= Rodolfo Dirzo =

Rodolfo Dirzo is a professor, conservationist, and tropical ecologist. He is a Bing Professor in environmental science at Stanford and a senior fellow at the Stanford Woods Institute for the Environment. His research interests mainly focus on plant-animal interactions, evolutionary ecology, and defaunation in the tropics of Latin America, Africa, and the Central Pacific. He was a member of the Committee on A Conceptual Framework for New K-12 Science Education Standards, co-authoring the framework in 2012, and continues to educate local communities and young people about science and environmental issues.

== Early life and education ==
Dirzo was born in Cuernavaca, Morelos, Mexico. He received his Bachelor of Science degree in biology from the Universidad Nacional Autónoma de México (UNAM) in 1972, where he did thesis work on vegetation mapping of a watershed north of Mexico City. After receiving his bachelor's degree, Dirzo worked in the lab of Professor José Sarukhán, a renowned tropical ecologist, at UNAM for a few years. As a research assistant for Dr. Sarukhán, Dirzo worked on a long-term tree demography study collecting data on tree characteristics over time to eventually determine how humans impacted tree population dynamics. He obtained his MS and PhD degrees, both in Ecology and both under prominent plant ecologist John Harper, from the University of Wales, UK in 1977 and 1980, respectively. Inspired by Charles Darwin's On the Origin of Species and his mentors, Sarukhán and Harper, Dirzo decided to focus his graduate work on how animals influence plant ecology and evolution, and more specifically on the evolution of anti-herbivore defenses in plants. His master's thesis and dissertation examined how the white clover (Trifolium repens) may have developed increased cyanogenic properties as an adaptation to herbivory by slugs.

== Career ==
Dirzo has held many professional appointments, serving as a professor, director, chairperson, and coordinator for multiple institutions. In 1983, he became a professor with the Instituto de Biología at the Los Tuxtlas Biological Station in Veracruz, Mexico. He was later appointed director of Los Tuxtlas in the mid-1980s and began researching patterns of herbivory in the area. After his time at Los Tuxtlas, Dirzo returned to UNAM as a professor with the Instituto de Ecología, where he taught for 16 years. Dirzo currently teaches ecology, natural history, and conservation science in the Biology Department at Stanford University, where he has been an instructor since 2005. While at Stanford, he also served as director for the center for Latin American Studies (2010–2016) and co-director of the INOGO Program of the Woods Institute for the Environment (2011–2017).

== Research ==

=== Herbivory and Defaunation in Mexico ===
After finishing his graduate programs, Dirzo went back to Mexico, where he hoped to determine if the same concepts he examined in his graduate work could explain plant-animal interactions in tropical ecosystems. As director of the Los Tuxtlas Biological Station, he began analyzing amounts of herbivory in the region and found no evidence of mammalian herbivory. This led him to believe mammalian herbivores were relatively unimportant for tropical forests. In 1992, Dirzo received a Marine Fellowship from the PEW Fellows Program in Conservation and the Environment, which he used to develop a research laboratory at the Chajul Field Station in the Montes Azules Biosphere Reserve, Mexico. He used this reserve and research station to continue his work on herbivory patterns. He found that in Montes Azules, where human encroachment was not impacting the area as it was in Los Tuxtlas, there were blatant signs of mammalian herbivory. His research in these areas led him to understand that, contrary to his hypothesis, mammals were important to tropical ecosystems, and that Los Tuxtlas was experiencing defaunation (loss of fauna), most likely due to anthropogenic causes. Dirzo pioneered the study on the impacts of humans on defaunation and illuminated the importance of ecosystem services provided by mammalian herbivores to lower trophic levels (i.e. plants) in the tropical ecosystem.

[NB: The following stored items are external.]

Lemma startPlayback_keeps s : keepsArrays s (stateOf (startPlayback s)).
Proof.
  unfold startPlayback.
  destruct (_ =? 0); [apply keepsArrays_refl|].
  cbn [allocArray].
  match goal with
  | |- context [playNextFrame ?s0] =>
      eapply keepsArrays_trans with (s2 := s0);
        [apply (allocArray_keeps s (readArray s (frameBuffer s)))|];
      pose proof (playNextFrame_keeps s0) as Hplay;
      destruct (playNextFrame s0); cbn in *
  end.
  - eapply keepsArrays_trans; [exact Hplay|]. now apply keepsArrays_same.
  - exact Hplay.
Qed.

Lemma toggleMode_keeps s : keepsArrays s (stateOf (toggleMode s)).
Proof.
  unfold toggleMode. cbn zeta.
  match goal with
  | |- context [startPlayback ?s0] =>
      assert (Hs0 : keepsArrays s s0)
        by (destruct (recording s); now apply keepsArrays_same);
      destruct (playing s0);
        [eapply keepsArrays_trans; [exact Hs0|apply startPlayback_keeps]|]
  end.
  destruct (playbackTimeoutId _); cbn; destruct (recording s);
    now apply keepsArrays_same.
Qed.

Lemma replayNow_keeps s : keepsArrays s (stateOf (replayNow s)).
Proof.
  unfold replayNow. destruct (playing s && negb (paused s)); [|apply keepsArrays_refl].
  eapply keepsArrays_trans; [|apply playNextFrame_keeps].
  destruct (playbackTimeoutId s); now apply keepsArrays_same.
Qed.

Lemma execute_keeps c s : keepsArrays s (stateOf (execute c s)).
Proof.
  destruct c as [| | |f|]; cbn [execute].
  - apply toggleMode_keeps.
  - unfold togglePause. cbn zeta.
    destruct (_ && _); [|now apply keepsArrays_same].
    eapply keepsArrays_trans; [|apply playNextFrame_keeps].
    now apply keepsArrays_same.
  - unfold cycleSpeed, adjustSpeed. cbn zeta.
    destruct (arrayGet speeds _); [|apply keepsArrays_refl].
    eapply keepsArrays_trans; [|apply replayNow_keeps].
    now apply keepsArrays_same.
  - unfold handleProgressClick.
    destruct (_ || _); [apply keepsArrays_refl|]. cbn zeta.
    eapply keepsArrays_trans; [|apply replayNow_keeps].
    now apply keepsArrays_same.
  - unfold toggleABPoints. cbn [stateOf].
    destruct (falsy (abPointA s)); [now apply keepsArrays_same|].
    destruct (falsy (abPointB s)); [|now apply keepsArrays_same].
    cbn zeta. destruct (jsGt _ _); now apply keepsArrays_same.
Qed.

Lemma handle_keeps e s : keepsArrays s (stateOf (handle e s)).
Proof.
  destruct e as [c|w h f|id]; cbn [handle].
  - apply execute_keeps.
  - apply captureFrame_keeps.
  - destruct (isArmed id s); [|apply keepsArrays_refl].
    eapply keepsArrays_trans; [|apply playNextFrame_keeps].
    now apply keepsArrays_same.
Qed.

Lemma run_keeps es : forall s, keepsArrays s (run es s).
Proof.
  induction es as [|e es IH]; intros s; cbn [run fold_left].
  - apply keepsArrays_refl.
  - eapply keepsArrays_trans; [apply handle_keeps|apply IH].
Qed.

End Arrays.

Section ModeSwitch.

Context {ImageData : Type}.
Implicit Types (s : State ImageData).

Lemma toggleMode_recording s :
  recording s = true -> toggleMode s = startPlayback (flipToReplay s).
Proof. intros Hrec. unfold toggleMode. cbn. rewrite Hrec. reflexivity. Qed.

Lemma toggleMode_replaying s :
  recording s = false ->
  toggleMode s =
    let s1 :=
      set_progress (Num (-1))
        (set_paused false (set_playing false (set_recording true s))) in
    match playbackTimeoutId s with
    | Some id => Normal (set_playbackTimeoutId None (clearTimeout id s1))
    | None => Normal s1
    end.
Proof. intros Hrec. unfold toggleMode. cbn. rewrite Hrec. reflexivity. Qed.

Lemma startPlayback_empty s : buffered s = [] -> startPlayback s = Normal s.
Proof. unfold startPlayback, buffered. now intros ->. Qed.

Lemma startPlayback_nonempty s :
  buffered s <> [] ->
  startPlayback s =
    andThen (playNextFrame (takeSnapshot s))
      (fun s => Normal (set_statusText "回放中" s)).
Proof.
  unfold startPlayback, takeSnapshot, buffered. intros Hne.
  destruct (readArray s (frameBuffer s)); [congruence | reflexivity].
Qed.

Lemma takeSnapshot_sequence s : playbackSequence (takeSnapshot s) = buffered s.
Proof.
  unfold playbackSequence, takeSnapshot, readArray. cbn.
  now rewrite list_lookup_middle.
Qed.

Lemma isArmed_clearTimeout id s : isArmed id (clearTimeout id s) = false.
Proof.
  unfold isArmed, clearTimeout. cbn.
  induction (timers s) as [|[id' delay] ts IH]; [reflexivity|].
  cbn. destruct (Pos.eqb id' id) eqn:Heq; cbn; [exact IH|].
  now rewrite Heq.
Qed.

=== Expanding to Africa and beyond ===
In more recent years, Dirzo has carried his research on to other parts of the world, researching how defaunation is impacting these regions, as well. In the African savanna, Dirzo's student Hillary Young studied how defaunation leads to an increase in the population of rodents due to loss of medium and large vertebrates that either directly prey on rodents or consume rodent habitat (i.e. grass).  Since rodents are known disease reservoirs, one major consequence of this is an increase in disease transmission, especially since defaunation usually occurs in highly populated areas (however, he also finds that effects of defaunation can vary based on secondary land use employed). Currently, Dirzo is “conducting a review analysis to assess the consistency of differential defaunation across the globe”. Additionally, he is working with Mexico's national commission for biodiversity (CONABIO) on a countrywide evaluation of biodiversity across Mexican ecosystems, while also looking at how defaunation may be increasing animal-to-human disease transmission (AKA zoonosis) in Mexico.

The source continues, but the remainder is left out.